[Source records]
--- --- ---

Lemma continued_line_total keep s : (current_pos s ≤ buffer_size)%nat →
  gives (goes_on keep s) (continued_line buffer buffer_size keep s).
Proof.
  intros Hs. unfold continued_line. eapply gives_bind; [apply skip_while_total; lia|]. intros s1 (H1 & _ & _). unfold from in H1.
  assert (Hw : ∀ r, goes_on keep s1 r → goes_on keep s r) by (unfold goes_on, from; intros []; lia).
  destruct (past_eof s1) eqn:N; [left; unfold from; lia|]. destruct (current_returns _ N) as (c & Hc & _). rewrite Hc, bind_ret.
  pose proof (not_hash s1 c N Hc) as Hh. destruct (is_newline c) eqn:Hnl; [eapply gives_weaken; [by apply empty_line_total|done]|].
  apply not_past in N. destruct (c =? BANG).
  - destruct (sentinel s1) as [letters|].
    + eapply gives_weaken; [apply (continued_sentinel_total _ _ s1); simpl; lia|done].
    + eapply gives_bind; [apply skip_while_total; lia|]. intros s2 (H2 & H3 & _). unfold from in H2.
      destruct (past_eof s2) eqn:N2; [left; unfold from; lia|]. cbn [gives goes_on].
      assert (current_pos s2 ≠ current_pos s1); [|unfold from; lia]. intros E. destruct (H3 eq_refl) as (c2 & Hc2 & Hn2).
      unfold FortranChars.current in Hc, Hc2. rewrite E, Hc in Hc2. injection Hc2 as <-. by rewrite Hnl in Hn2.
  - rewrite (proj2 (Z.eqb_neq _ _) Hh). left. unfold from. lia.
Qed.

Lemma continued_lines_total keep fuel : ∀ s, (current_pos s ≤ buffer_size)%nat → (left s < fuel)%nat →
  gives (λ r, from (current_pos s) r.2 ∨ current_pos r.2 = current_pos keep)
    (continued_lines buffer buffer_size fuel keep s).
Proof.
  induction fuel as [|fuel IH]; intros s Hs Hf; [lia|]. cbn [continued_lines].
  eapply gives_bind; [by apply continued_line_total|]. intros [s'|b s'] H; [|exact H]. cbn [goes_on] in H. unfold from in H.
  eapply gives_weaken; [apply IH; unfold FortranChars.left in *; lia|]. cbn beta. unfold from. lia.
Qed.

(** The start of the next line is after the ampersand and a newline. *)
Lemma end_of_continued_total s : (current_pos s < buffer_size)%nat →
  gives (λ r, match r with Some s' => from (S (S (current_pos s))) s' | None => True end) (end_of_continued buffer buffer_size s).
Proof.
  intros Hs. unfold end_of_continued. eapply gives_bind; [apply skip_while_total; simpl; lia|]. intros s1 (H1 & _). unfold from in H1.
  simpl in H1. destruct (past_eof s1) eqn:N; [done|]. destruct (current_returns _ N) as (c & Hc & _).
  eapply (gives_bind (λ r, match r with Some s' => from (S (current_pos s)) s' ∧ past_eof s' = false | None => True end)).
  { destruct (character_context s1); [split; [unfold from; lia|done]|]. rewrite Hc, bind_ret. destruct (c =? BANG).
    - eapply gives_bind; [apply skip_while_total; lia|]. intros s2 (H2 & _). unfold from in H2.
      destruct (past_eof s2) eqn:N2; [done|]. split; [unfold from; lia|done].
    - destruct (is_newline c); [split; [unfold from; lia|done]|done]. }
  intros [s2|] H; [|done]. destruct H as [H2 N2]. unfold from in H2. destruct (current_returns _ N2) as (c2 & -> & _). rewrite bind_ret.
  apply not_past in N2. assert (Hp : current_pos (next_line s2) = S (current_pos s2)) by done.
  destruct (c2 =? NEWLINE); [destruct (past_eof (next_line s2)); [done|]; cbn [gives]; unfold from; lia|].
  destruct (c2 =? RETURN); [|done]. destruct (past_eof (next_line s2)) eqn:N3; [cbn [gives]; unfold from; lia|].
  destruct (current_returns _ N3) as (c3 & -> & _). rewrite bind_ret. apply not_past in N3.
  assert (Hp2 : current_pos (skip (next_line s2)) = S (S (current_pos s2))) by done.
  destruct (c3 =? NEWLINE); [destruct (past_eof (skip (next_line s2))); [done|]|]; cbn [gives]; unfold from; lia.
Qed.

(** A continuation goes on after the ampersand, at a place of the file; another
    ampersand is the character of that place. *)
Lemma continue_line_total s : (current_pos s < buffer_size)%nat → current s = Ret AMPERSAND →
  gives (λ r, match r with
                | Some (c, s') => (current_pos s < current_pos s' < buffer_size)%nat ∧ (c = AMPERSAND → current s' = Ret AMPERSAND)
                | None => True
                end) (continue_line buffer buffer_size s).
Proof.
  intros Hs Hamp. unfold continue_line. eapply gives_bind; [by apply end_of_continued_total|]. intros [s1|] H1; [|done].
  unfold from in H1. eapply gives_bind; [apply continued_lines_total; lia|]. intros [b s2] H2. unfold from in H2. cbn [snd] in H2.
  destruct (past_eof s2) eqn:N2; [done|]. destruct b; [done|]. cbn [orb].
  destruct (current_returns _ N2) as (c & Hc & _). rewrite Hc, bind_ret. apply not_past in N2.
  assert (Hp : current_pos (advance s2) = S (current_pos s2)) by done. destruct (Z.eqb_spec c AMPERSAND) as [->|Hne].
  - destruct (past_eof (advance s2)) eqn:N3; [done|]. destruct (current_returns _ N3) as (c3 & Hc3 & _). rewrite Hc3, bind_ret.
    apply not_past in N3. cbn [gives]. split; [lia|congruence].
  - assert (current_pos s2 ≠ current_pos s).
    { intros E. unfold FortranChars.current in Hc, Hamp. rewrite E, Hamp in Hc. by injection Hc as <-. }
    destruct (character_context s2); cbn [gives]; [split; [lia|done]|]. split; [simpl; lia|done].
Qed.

--- --- ---

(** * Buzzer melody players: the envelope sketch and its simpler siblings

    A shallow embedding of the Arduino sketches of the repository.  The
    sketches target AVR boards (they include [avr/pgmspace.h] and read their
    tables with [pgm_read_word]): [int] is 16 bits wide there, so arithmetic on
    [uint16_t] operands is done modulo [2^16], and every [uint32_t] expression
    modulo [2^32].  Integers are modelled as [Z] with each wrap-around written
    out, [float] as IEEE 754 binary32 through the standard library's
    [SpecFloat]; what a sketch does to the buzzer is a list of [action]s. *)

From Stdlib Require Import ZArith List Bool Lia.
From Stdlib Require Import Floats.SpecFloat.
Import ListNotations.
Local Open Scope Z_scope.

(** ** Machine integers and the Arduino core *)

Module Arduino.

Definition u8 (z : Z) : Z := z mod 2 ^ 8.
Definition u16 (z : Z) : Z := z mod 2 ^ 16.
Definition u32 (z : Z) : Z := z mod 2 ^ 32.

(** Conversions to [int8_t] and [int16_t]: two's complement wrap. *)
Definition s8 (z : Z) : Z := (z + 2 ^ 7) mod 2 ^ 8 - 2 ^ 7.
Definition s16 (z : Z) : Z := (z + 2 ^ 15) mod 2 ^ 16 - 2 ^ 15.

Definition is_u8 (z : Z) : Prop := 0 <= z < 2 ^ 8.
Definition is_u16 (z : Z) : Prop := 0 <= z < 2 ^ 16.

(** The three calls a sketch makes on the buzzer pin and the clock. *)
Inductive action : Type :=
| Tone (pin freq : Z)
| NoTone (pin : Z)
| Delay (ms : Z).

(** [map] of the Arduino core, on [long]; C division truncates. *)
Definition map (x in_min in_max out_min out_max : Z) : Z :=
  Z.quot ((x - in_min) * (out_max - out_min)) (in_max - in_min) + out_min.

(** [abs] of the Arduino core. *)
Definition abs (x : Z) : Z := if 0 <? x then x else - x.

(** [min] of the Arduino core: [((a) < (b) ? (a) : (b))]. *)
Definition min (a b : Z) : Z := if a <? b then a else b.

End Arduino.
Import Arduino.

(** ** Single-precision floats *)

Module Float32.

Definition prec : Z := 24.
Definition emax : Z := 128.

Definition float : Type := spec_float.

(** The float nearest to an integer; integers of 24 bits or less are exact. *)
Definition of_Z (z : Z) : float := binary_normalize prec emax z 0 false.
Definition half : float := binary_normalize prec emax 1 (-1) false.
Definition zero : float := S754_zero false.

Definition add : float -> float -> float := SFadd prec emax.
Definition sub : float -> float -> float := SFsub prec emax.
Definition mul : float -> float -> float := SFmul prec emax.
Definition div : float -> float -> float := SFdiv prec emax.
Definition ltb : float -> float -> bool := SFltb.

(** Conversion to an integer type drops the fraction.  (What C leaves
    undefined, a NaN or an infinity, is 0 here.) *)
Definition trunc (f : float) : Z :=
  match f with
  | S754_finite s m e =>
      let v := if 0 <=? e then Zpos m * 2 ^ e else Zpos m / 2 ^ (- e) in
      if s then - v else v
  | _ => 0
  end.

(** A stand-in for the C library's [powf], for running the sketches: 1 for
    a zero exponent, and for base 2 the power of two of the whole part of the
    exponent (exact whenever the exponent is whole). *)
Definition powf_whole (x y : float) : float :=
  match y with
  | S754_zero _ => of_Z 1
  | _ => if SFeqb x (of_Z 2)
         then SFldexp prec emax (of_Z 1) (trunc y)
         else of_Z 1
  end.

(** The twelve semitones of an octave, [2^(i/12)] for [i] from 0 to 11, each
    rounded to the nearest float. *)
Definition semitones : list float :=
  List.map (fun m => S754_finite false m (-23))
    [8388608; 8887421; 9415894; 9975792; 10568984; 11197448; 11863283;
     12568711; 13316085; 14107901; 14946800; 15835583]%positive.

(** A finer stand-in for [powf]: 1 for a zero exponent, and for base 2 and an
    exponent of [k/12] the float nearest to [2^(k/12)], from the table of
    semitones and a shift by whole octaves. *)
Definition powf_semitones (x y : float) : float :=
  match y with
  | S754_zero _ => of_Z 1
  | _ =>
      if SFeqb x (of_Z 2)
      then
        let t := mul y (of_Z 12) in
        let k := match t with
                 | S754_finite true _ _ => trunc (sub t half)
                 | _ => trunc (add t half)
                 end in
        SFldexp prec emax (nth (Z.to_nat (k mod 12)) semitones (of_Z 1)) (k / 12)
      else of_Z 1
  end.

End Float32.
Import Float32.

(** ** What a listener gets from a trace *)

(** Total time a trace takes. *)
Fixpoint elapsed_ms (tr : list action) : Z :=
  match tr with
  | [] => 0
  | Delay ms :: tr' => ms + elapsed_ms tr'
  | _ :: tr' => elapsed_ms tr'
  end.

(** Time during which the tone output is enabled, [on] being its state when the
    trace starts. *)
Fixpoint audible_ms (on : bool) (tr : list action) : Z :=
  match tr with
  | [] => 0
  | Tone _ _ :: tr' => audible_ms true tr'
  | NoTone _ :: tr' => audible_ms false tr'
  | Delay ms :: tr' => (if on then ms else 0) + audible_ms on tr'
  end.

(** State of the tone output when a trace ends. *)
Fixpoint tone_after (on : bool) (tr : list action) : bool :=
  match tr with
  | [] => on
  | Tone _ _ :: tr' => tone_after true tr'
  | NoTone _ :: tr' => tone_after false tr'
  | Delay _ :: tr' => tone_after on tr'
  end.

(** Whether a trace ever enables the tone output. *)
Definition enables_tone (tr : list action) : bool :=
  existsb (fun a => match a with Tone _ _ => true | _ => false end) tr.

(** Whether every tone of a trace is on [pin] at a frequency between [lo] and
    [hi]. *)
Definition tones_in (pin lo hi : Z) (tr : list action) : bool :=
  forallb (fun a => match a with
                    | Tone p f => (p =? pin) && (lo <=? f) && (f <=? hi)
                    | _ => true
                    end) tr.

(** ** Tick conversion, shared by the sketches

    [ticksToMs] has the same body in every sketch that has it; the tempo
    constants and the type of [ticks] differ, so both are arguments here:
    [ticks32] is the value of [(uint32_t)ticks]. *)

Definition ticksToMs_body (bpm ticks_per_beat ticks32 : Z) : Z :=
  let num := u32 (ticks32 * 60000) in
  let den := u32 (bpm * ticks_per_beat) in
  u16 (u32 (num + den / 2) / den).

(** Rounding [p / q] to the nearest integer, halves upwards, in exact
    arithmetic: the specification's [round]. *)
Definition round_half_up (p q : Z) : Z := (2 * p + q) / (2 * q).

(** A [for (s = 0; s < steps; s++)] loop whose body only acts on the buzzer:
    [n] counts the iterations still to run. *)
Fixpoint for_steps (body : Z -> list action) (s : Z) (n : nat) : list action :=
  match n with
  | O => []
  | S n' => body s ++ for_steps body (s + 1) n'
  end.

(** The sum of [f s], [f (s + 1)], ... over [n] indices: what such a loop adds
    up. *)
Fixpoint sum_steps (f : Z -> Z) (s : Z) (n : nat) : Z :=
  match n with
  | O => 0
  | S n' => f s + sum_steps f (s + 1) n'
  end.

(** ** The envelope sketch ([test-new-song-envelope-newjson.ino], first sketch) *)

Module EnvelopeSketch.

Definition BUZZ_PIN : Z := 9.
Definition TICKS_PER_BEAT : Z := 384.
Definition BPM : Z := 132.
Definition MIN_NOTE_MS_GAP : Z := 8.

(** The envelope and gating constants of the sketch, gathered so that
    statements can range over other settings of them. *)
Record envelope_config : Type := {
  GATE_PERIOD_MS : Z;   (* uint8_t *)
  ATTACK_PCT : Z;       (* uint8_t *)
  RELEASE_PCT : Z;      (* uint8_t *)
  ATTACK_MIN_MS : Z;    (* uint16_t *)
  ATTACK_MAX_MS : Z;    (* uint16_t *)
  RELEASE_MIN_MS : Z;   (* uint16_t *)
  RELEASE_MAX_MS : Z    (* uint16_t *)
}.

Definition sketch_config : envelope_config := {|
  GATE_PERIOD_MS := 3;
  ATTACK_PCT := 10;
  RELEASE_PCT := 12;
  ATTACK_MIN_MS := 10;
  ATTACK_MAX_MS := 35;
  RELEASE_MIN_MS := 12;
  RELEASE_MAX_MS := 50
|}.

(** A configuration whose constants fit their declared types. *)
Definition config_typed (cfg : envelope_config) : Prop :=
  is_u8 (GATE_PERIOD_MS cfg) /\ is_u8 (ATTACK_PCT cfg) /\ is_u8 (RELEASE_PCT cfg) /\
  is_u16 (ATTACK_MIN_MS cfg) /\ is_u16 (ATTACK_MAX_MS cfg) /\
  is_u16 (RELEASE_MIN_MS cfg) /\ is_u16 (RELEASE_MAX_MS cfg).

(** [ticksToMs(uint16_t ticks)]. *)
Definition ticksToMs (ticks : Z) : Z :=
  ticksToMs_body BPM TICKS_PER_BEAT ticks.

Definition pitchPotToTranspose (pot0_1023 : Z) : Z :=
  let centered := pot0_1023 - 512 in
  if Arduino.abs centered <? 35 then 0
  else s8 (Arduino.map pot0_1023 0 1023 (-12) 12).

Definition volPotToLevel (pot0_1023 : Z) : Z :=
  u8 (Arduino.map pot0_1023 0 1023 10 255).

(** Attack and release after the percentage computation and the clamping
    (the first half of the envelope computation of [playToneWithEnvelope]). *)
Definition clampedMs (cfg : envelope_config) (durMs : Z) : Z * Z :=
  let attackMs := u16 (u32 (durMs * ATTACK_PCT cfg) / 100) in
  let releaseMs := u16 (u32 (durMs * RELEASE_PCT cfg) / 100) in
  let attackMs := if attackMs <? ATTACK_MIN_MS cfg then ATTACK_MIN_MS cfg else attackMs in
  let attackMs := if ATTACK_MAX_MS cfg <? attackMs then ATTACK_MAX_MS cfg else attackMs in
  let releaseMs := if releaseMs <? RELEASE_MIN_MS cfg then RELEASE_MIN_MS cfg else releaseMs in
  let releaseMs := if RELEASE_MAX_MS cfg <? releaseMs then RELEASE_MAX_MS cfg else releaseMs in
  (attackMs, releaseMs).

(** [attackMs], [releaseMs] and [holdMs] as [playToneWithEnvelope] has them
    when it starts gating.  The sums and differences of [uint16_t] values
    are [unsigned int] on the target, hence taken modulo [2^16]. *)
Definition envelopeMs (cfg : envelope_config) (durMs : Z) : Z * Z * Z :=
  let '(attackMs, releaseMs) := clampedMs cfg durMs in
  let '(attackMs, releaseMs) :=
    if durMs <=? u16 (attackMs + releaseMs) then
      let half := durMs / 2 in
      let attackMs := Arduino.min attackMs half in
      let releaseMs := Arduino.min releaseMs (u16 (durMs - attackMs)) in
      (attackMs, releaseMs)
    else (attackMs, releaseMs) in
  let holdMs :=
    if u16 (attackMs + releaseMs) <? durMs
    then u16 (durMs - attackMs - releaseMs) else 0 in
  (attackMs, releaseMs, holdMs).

--- --- ---

▶ _What to do_: Take exactly the lines from the one containing "tone_after on tr'" through the one containing "(** ** Tick conversion, shared" in the data above, and output them with nothing added.

▶ _Written solution_:
  | Delay _ :: tr' => tone_after on tr'
  end.

(** Whether a trace ever enables the tone output. *)
Definition enables_tone (tr : list action) : bool :=
  existsb (fun a => match a with Tone _ _ => true | _ => false end) tr.

(** Whether every tone of a trace is on [pin] at a frequency between [lo] and
    [hi]. *)
Definition tones_in (pin lo hi : Z) (tr : list action) : bool :=
  forallb (fun a => match a with
                    | Tone p f => (p =? pin) && (lo <=? f) && (f <=? hi)
                    | _ => true
                    end) tr.

(** ** Tick conversion, shared by the sketches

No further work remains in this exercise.